Help trouble shooting expression and folding in bacterial system
noone at nowhere.org
Fri Sep 8 01:32:32 EST 1995
In article <42i80a$76a at tali.UCHSC.edu>, Holers Lab
<holers-lab at oberon.hsc.colorado.edu> wrote:
> <BASE HREF=3D"file:///i:\joel\scr.htm">
> From: guthridj at essex.hsc.colorado.edu (Joel Guthridge, Ph.D.)
> We've tried: Lower induction temp.
> Lower IPTG levels.
> Possible Altern. (We need advise here)
> -do expression in the presence of Glutatione, etc. =
> -? better periplasmic fractionation (how do others do this?)
> -do expression in presence or absence of Ca2+ (FLAG req. Ca2+=
> ) =
> -change epitope tag system ????
> -change expression system (Pichia??) =
> -reduce and refold protein in vitro (methods ??)
Your problem is a common one, if that makes you feel better. It is very
easy to get your typical disulfide bonded eukaryotic protein into
insoluble inclusion bodies by overexpressing it in E. coli. Note that
these inclusion bodies can be formed in the cytoplasm OR the periplasm.
You have probably checked to see if the signal peptide is cleaved in the
solubilized monomers from the BL21, so you can see if the processing/
transport is working. Typical periplasmic fractionation is by osmotic
shock, although this is awkward to scale up. Also note that the DH5alpha
can be grown to about a kilogram of wet cell mass per 10L fermentation
with the correct feed protocol, so low level expression is not the end.
The stable isotope label/minimal media will be tough, though. As for the
changes you mention:
glutathione- E. coli is pretty particular about the redox potential it
maintains inside, this will most likely not work
periplasmic fractionation-Check the lit. to see if your up to speed,
but this will not make the protein behave, simply make it more pure.

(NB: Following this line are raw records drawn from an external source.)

(** X9: on a store that answers and holds nothing under the key of the
    task, after a call of [submit] that binds, the start of the worker and
    a callable that returned a value [v] whose encoding [json.loads] reads
    back as [v'], the status lookup returns exactly six fields, in whatever
    order the store replies with the fields of the hash: [result] is [v'],
    and every other field is the text that was stored: the status is
    [completed], the timestamps are the texts of the reading at submission
    and of the reading at completion, and [error] is the text [None]. *)
Theorem redis_completed_lookup (uuid4 : string) (now1 now2 now3 now4 : Z)
    (func : Callable) (args : list PyValue) (kwargs : list (string * PyValue))
    (v v' : PyValue) (text : string)
    (db : gmap string (list (string * string))) (p : ThreadPoolExecutor.t)
    (l : list string) :
  bind_kwargs "RedisTaskQueue.submit" TaskQueue.submit_params kwargs = Ok () →
  db !! RedisTaskQueue.task_key uuid4 = None →
  json.dumps v = Ok text →
  json.loads text = Ok v' →
  ∃ q1 q2 db3 p3,
    RedisTaskQueue.submit uuid4 now1 now2 func args kwargs
      (RedisTaskQueue.Connected db p l) = (q1, Ok uuid4)
    ∧ RedisTaskQueue._execute_task_start now3 uuid4 q1 = (q2, Ok ())
    ∧ RedisTaskQueue._execute_task_finish now4 uuid4 (Returned v) q2
      = (RedisTaskQueue.Connected db3 p3 l, Ok ())
    ∧ ∀ reply db',
        reply ≡ₚ redis.hgetall (RedisTaskQueue.task_key uuid4) db3 →
        redis.hgetall (RedisTaskQueue.task_key uuid4) db' = reply →
        ∃ d,
          RedisTaskQueue.get_task_status uuid4
            (RedisTaskQueue.Connected db' p3 l)
          = (RedisTaskQueue.Connected db' p3 l, Ok (Some d))
          ∧ d ≡ₚ [("id", PyStr uuid4); ("status", PyStr "completed");
                  ("created_at", PyStr (float_repr now1));
                  ("updated_at", PyStr (float_repr now4));
                  ("result", v'); ("error", PyStr "None")].
Proof.
  intros Hb Hdb Hd Hl. eexists _, _, _, _.
  split; [by apply redis_submit_connected|].
  split; [apply redis_start_connected_eq|].
  split; [by apply redis_finish_returned|].
  intros reply db' Hperm Hreply.
  rewrite !hgetall_hset, hgetall_hset_mapping, (hgetall_missing _ _ Hdb) in Hperm.
  cbn [foldl fst snd] in Hperm.
  set (data := dict_set "updated_at" _ _) in Hperm.
  assert (Hdata : data = [("id", uuid4); ("status", "completed");
                          ("created_at", float_repr now1);
                          ("updated_at", float_repr now4);
                          ("result", text); ("error", "None")])
    by reflexivity.
  rewrite Hdata in Hperm. clear data Hdata.
  assert (Htext : text ≠ "") by (intros ->; by rewrite loads_empty in Hl).
  set (six := [("id", uuid4); ("status", "completed");
               ("created_at", float_repr now1); ("updated_at", float_repr now4);
               ("result", text); ("error", "None")]) in *.
  set (expected := [("id", PyStr uuid4); ("status", PyStr "completed");
                    ("created_at", PyStr (float_repr now1));
                    ("updated_at", PyStr (float_repr now4));
                    ("result", v'); ("error", PyStr "None")]).
  assert (Hsix : Forall2 (λ kv kv',
                    kv'.1 = kv.1 ∧ decode_field kv.1 kv.2 = Ok kv'.2)
                   six expected).
  { unfold six, expected. repeat constructor; cbn.
    unfold decode_field, redis.decode.
    rewrite bool_decide_eq_true_2 by done.
    rewrite (bool_decide_eq_false_2 (text = "")) by done. done. }
  assert (Hnd : NoDup ([] ++ reply.*1)).
  { cbn. rewrite Hperm. unfold six. cbn.
    repeat (apply NoDup_cons; split; [set_solver|]). apply NoDup_nil_2. }
  destruct (decode_fields_ok reply [] Hnd) as (d & Hrun & Hall).
  { intros k0 v0 Hin. rewrite Hperm in Hin.
    destruct (list_elem_of_lookup_1 _ _ Hin) as [i Hi].
    destruct (Forall2_lookup_l _ _ _ i _ Hsix Hi) as (kv' & _ & _ & Hdec).
    by exists kv'.2. }
  exists d. split.
  - unfold RedisTaskQueue.get_task_status. rewrite Hreply.
    destruct reply as [|item reply].
    { apply Permutation_nil_l in Hperm. discriminate Hperm. }
    by rewrite Hrun.
  - destruct (Permutation_Forall2 Hperm Hall) as (d' & Hperm' & Hall').
    by rewrite (decoded_unique six expected d' Hsix Hall').
Qed.

Lemma redis_completed_lookup_witness :
  ∃ q1 q2 db3 p3,
    RedisTaskQueue.submit "a" 1 2 returns_n42 [] [] connected_queue = (q1, Ok "a")
    ∧ RedisTaskQueue._execute_task_start 3 "a" q1 = (q2, Ok ())
    ∧ RedisTaskQueue._execute_task_finish 4 "a"
        (Returned (PyDict [("n", PyInt 42)])) q2
      = (RedisTaskQueue.Connected db3 p3 ["Redis TaskQueue initialized"], Ok ())
    ∧ ∀ reply db',
        reply ≡ₚ redis.hgetall (RedisTaskQueue.task_key "a") db3 →
        redis.hgetall (RedisTaskQueue.task_key "a") db' = reply →
        ∃ d,
          RedisTaskQueue.get_task_status "a"
            (RedisTaskQueue.Connected db' p3 ["Redis TaskQueue initialized"])
          = (RedisTaskQueue.Connected db' p3 ["Redis TaskQueue initialized"],
             Ok (Some d))
          ∧ d ≡ₚ [("id", PyStr "a"); ("status", PyStr "completed");
                  ("created_at", PyStr (float_repr 1));
                  ("updated_at", PyStr (float_repr 4));
                  ("result", PyDict [("n", PyInt 42)]);
                  ("error", PyStr "None")].
Proof.
  apply (redis_completed_lookup "a" 1 2 3 4 returns_n42 [] []
           (PyDict [("n", PyInt 42)]) (PyDict [("n", PyInt 42)])
           n42_text).
  - reflexivity.
  - reflexivity.
  - vm_compute. reflexivity.
  - vm_compute. reflexivity.
Defined.

(** ** Draining the pool *)

Lemma elem_of_delete_other {A : Type} (l : list A) (k : nat) (x y : A) :
  l !! k = Some x → y ∈ l → y ≠ x → y ∈ delete k l.
Proof.
  revert k. induction l as [|a l IH]; intros k Hk Hy Hne; [done|].
  destruct k as [|k]; cbn in *.
  - injection Hk as ->. by apply elem_of_cons in Hy as [->|Hy].
  - apply elem_of_cons in Hy as [->|Hy]; [by left|]. right. by eapply IH.
Qed.

Lemma item_elsewhere (l : list WorkItem) (w : WorkItem) (tid : string) :
  tid ∈ item_task_id <$> l → tid ≠ item_task_id w →
  ∃ w', w' ∈ l ∧ item_task_id w' = tid ∧ w' ≠ w.
Proof.
  intros Hin Hne. apply list_elem_of_fmap in Hin as (w' & -> & Hw').
  exists w'. split_and!; [done..|]. by intros ->.
Qed.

Ca2+, epitope tag- your problem is the overexpression, and the
cysteines so the tag is probably not going to help, you could omit it to
see if it helps, but the purification will be harder. Invitrogen(Pichia)
markets a thioredoxin fusion system and NEB has the maltose binding
protein, these may help but probably not.
Pichia- works great for some things but its only advantage over Sacc.
cerve is the huge cell mass, I'd try reg. yeast first, then there is the
odd glycosylation and stable isotope label problems... best to stick with
Renature/reduce the protein- YES TRY THIS. Inclusion bodies can be a
shortcut to purification, they pellet in the centrifuge almost pure, and
there are currently several large articles discussing
renaturation/refolding, some using disulfide isomerase. You have only 4
disulfides= two possible bond combination; one right one wrong, worth a
shot. Check medline, Bio/technlogy etc. I've seen this work with over 5
S-S bridges.These papers should be easy to find. Methods in Enzymology?..
> Lower IPTG levels.
low level expression only occurs with the TAC promoter at IPTG levels
below 1µM. The promoter is leaky though, sometimes uninduced cells give
more active protein than induced cells...check it out. Good Luck.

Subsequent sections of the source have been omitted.